TSP needs national support: Industrialist
A PROMINENT Bulawayo industrialist has praised the Government’s economic blueprint, the Transitional Stabilisation Programme (TSP) and spelt the need for national support if the policy is to transform the economy.
In an interview, Mr Charles Charamba of M&C Engineering said Government did a good job by introducing TSP which offers strategies to resuscitate industries.
He said the policy has instilled order in the economy and brought some incentives for manufacturers.
“We are now enjoying rebate on capital equipment we get from outside the country and that shows that the Government promotes the growth of industries.
“What is only needed is consistency where policies are not changed overnight. The TSP has spoken to the reduction of duty on raw materials and scrapping of the same on all Information Communication Technology (ICT) material,” he said.
Mr Charamba, whose company specialises in civil engineering works and services in all the 10 provinces, said the future was looking bright for his company given the supportive environment created by the Government.
“We are prospering as a company because of our competitive prices and we do all technical works for anyone from companies down to individuals.
“Under TSP, all registered importers get preference on foreign currency allocation and that gives us an advantage,” he said.
Mr Charamba, however, said the impending introduction of notes and coins in the economy was premature.

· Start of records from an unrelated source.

Lemma fire_channels_spec :
  exists a f,
  let '(winner, err, sent) := try_channels (eligible_channels (pd_channels d) 0) None in
  fire_channels_filtered d payload rung_filter answers =
  (match winner with
   | Some c => Delivered c
   | None => PersistedButAllChannelsFailed (walk_error rung_filter err a f)
   end, sent).
Proof. apply walk_channels_spec. Qed.
End walk.

(** The walk reads the channels and the subscriptions, nothing else. *)
Lemma walk_channels_mode `{UnicodeTables} d1 d2 payload rf answers channels :
  pd_subscriptions d1 = pd_subscriptions d2 -> forall i l a f,
  walk_channels d1 payload rf answers channels i l a f = walk_channels d2 payload rf answers channels i l a f.
Proof.
  intros Hs. induction channels as [|c channels IH]; intros i l a f; [done|]. simpl.
  unfold subscribed. rewrite Hs. destruct (negb (rung_allows rf c)); [apply IH|].
  destruct (negb _); [apply IH|]. destruct (answers i); [done|]. by rewrite IH.
Qed.

Lemma fire_channels_mode `{UnicodeTables} d1 d2 payload rf answers :
  pd_channels d1 = pd_channels d2 -> pd_subscriptions d1 = pd_subscriptions d2 ->
  fire_channels_filtered d1 payload rf answers = fire_channels_filtered d2 payload rf answers.
Proof. intros Hc Hs. unfold fire_channels_filtered. rewrite Hc. by apply walk_channels_mode. Qed.

(** ** Submission *)

Section submit_facts.
Context `{UnicodeTables} `{SqlEngine} `{UuidText} `{WireFormat}.

Lemma enqueue_stored payload deadline now minted t id :
  pl_event_id payload = Some id -> (enqueue payload deadline now minted t).1 = Ok tt ->
  exists r, (enqueue payload deadline now minted t).2 !! uuid_text id = Some r /\
    row_rung_index r = 0%Z /\ pending r = true /\ row_deadline_at r = deadline /\
    row_title r = pl_title payload /\ row_ack_link r = pl_ack_link payload /\
    row_ack_token r = match t !! uuid_text id with
                      | Some old => row_ack_token old
                      | None => default minted (pl_ack_token payload)
                      end.
Proof.
  intros Hid. unfold enqueue. rewrite Hid. destruct (t !! uuid_text id) as [old|] eqn:E;
    [destruct (_ && _)|destruct (token_taken _ _ _)]; simpl; try done;
    intros _; rewrite lookup_insert_eq; eexists; split; done.
Qed.

Lemma enqueue_failed payload deadline now minted t :
  is_ok (enqueue payload deadline now minted t).1 = false -> (enqueue payload deadline now minted t).2 = t.
Proof.
  unfold enqueue. destruct (pl_event_id payload) as [id|]; [|done].
  destruct (t !! uuid_text id) as [old|]; [destruct (_ && _)|destruct (token_taken _ _ _)]; done.
Qed.

(** An acknowledgement by token reaches the row that holds it. *)
Lemma ack_by_token_row t id r acked_at :
  table_wf t -> t !! uuid_text id = Some r -> pending r = true ->
  record_ack_by_token (row_ack_token r) acked_at t =
  (Ok (Some (id, row_title r)), <[uuid_text id := set_acked (Some acked_at) r]> t).
Proof.
  intros Hwf Hr Hp. unfold record_ack_by_token. rewrite (find_token_unique _ _ _ _ Hwf Hr) by done.
  by rewrite Hp, parse_uuid_text.
Qed.
End submit_facts.

(** ** Properties *)

(** The dispatcher's channel walk is first-success-wins under both filters.
    Only configured channels that the rung's allow-list and the channel's
    subscription let through are sent the payload, in configuration order and
    never past the first that accepts; the outcome is that channel, or, when
    every one of them failed, an error that exists as soon as one was tried. *)
Theorem dispatch_first_success `{UnicodeTables} (d : PayloadDispatcher) (payload : Payload) (rung_filter : list string)
    (answers : Answers) :
  let '(outcome, sent) := fire_channels_filtered d payload rung_filter answers in
  let allowed := eligible_channels d payload rung_filter (pd_channels d) 0 in
  sent `prefix_of` allowed.*2 /\
  match outcome with
  | Delivered c => last sent = Some c /\ exists i, (i, c) ∈ allowed /\ is_ok (answers i) = true
  | PersistedButAllChannelsFailed _ =>
      sent = allowed.*2 /\ Forall (fun ic => is_ok (answers ic.1) = false) allowed
  | PersistFailed _ => False
  end.
Proof.
  destruct (fire_channels_spec d payload rung_filter answers) as (a & f & Hf).
  pose proof (try_channels_sent answers (eligible_channels d payload rung_filter (pd_channels d) 0) None) as Ht.
  destruct (try_channels _ _ _) as [[w err] sent]. rewrite Hf. destruct Ht as [Hp Hw]. split; [done|].
  destruct w; [done|]. tauto.
Qed.

(** The panic floor and audit mode decide whether anything is sent, and only
    that. Below the floor in audit mode neither a submission nor a re-fire sends
    anything, yet the row is stored as in production; in every other case both
    behave exactly as in enforce mode. *)
Theorem mode_decides_sending `{UnicodeTables} `{SqlEngine} `{UuidText} (d : PayloadDispatcher) (payload : Payload)
    (deadline_at now rung : Z) (minted : string) (fault : option string) (answers : Answers) (t : Table) :
  let enforced := mkDispatcher (pd_channels d) Mode.Enforce (pd_profile d) (pd_panic_floor d)
                    (pd_subscriptions d) in
  (submit d payload deadline_at now minted fault answers t).2
    = (submit enforced payload deadline_at now minted fault answers t).2 /\
  (if bool_decide (pd_mode d = Mode.Audit) && negb (crosses_panic_floor d (pl_severity payload))
   then (submit d payload deadline_at now minted fault answers t).1.2 = [] /\
        (forall res, dispatch_payload_for_rung d payload rung answers = Some res -> res.2 = [])
   else submit d payload deadline_at now minted fault answers t
          = submit enforced payload deadline_at now minted fault answers t /\
        dispatch_payload_for_rung d payload rung answers
          = dispatch_payload_for_rung enforced payload rung answers).
Proof.
  intros enforced. unfold submit, dispatch_payload_for_rung, fire_channels.
  assert (Hw : forall rf, fire_channels_filtered enforced payload rf answers
    = fire_channels_filtered d payload rf answers) by (intros; by apply fire_channels_mode).
  rewrite Hw. unfold suppressed. simpl.
  set (p := match fault, pl_event_id payload with Some e, Some _ => _ | _, _ => _ end).
  destruct p as [[u|e] t1], (channels_for _ rung) as [rf|], (bool_decide (pd_mode d = Mode.Audit) && _);
    simpl; rewrite ?Hw; destruct (fire_channels_filtered d payload [] answers);
    split_and!; try done; intros; by simplify_eq/=.
Qed.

“In my own opinion, we are not yet ready for the introduction of notes and coins, but it might be the best way of managing our own economy.
“I believe that we should ring-fence the notes and coins to ensure that their value is preserved.
“As it is traders in the parallel market are taking positions and ready to pounce as the new notes and coins are introduced. Let us have fundamentals in place first before we introduce the notes and coins,” he said.
Turning to Masvingo’s potential, Mr Charamba said the province could be a green belt.
“Given the abundance of water, Masvingo has potential to contribute immensely to the GDP of the nation. We have Tugwi-Mukosi where a number of businesses can be established, ranging from tourism, wildlife, agriculture and retail. Once the master plan is availed, we will definitely attract the much needed foreign direct investment,” he said.
ZIMBABWE is working on the possible production of diesel from its vast untapped coal resources in the Zambezi Valley, with the first feasibility study expected at the end of the month.
Although no timeline has been made public as to how long it might take to establish structures or what direct or indirect conversion process would be used, the Government thinks it is one of the solutions to the country’s future energy needs.
However, high levels of investment will be needed and it is likely to take several years before refineries are commissioned.
If both potential investments are viable, then Zimbabwe could in time replace half of its imported diesel with synthetic fuels, similar to what Sasol does in South Africa.
There are different approaches to producing oil from coal, with some technologies now more than 100-years-old.
While South Africa with Sasol is the world leader, there are now companies using different technologies in China, the United States and Germany.
Sasol has a lot of experience in using the indirect Fischer-Tropsch process which has the advantage of producing low sulphur diesel fuel, narrowing the cost gap with diesel refined from crude oil.
South Africa invested heavily in Sasol during the apartheid era to combat potential oil sanctions and to improve its balance of payments.
In a presentation to legislators last week during a 2020 pre-National Budget seminar in Victoria Falls, Mines and Mining Development Minister Winston Chitando said the two investments were in line with the Government’s roadmap for attainment of a US$12 billion mining industry by 2023 although the required investment was not included in that total.
“What we have not included in this scenario (US$12 billion mining economy) is the drive to produce (fuel) liquids from coal and secondly the opportunities from (petroleum) oil.
“In terms of the liquids from coal, we actually do have one of the companies, which is finalising a bankable feasibility study to be able to produce 600 million litres of diesel and that bankable feasibility study will be ready by the end of November,” he said.
A feasibility study is regarded as bankable if it has been prepared in enough detail and with enough objectivity that the company could submit it to investors or lenders when seeking funding for the project.
Minister Chitando said 600 million litres of diesel were enough to meet a third of Zimbabwe’s annual requirements.
He said another company was working on a pre-feasibility study to produce 400 million litres of diesel from coal.
“So, from coal alone, Zimbabwe should be able to produce more than half of its requirements of diesel, but it’s not incorporated in here,” said Minister Chitando.
“We have also not incorporated in here the issue of the oil and the opportunities, which are coming from there; suffice to say that the drilling of the oil well will commence next year at a cost of US$20 million.”
The minister was referring to geological findings at Muzarabani where it has now been established that domes that could hold oil and gas have been found in sedimentary layers, but that a well must be drilled to see if the petroleum products are actually still present. The geology is promising, but there is no guarantee that this geology has trapped natural gas and crude oil.
He said there was no question about the attainment of the US$12 billion mining industry, which should be achieved through: annual gold deliveries of 100 tonnes that will generate US$4 billion; chrome, nickel and steel a combined US$1 billion; coal and hydro-carbons another US$1 billion; lithium is expected to bring in US$500 million; platinum US$3 billion and the rest of minerals US$1,5 billion.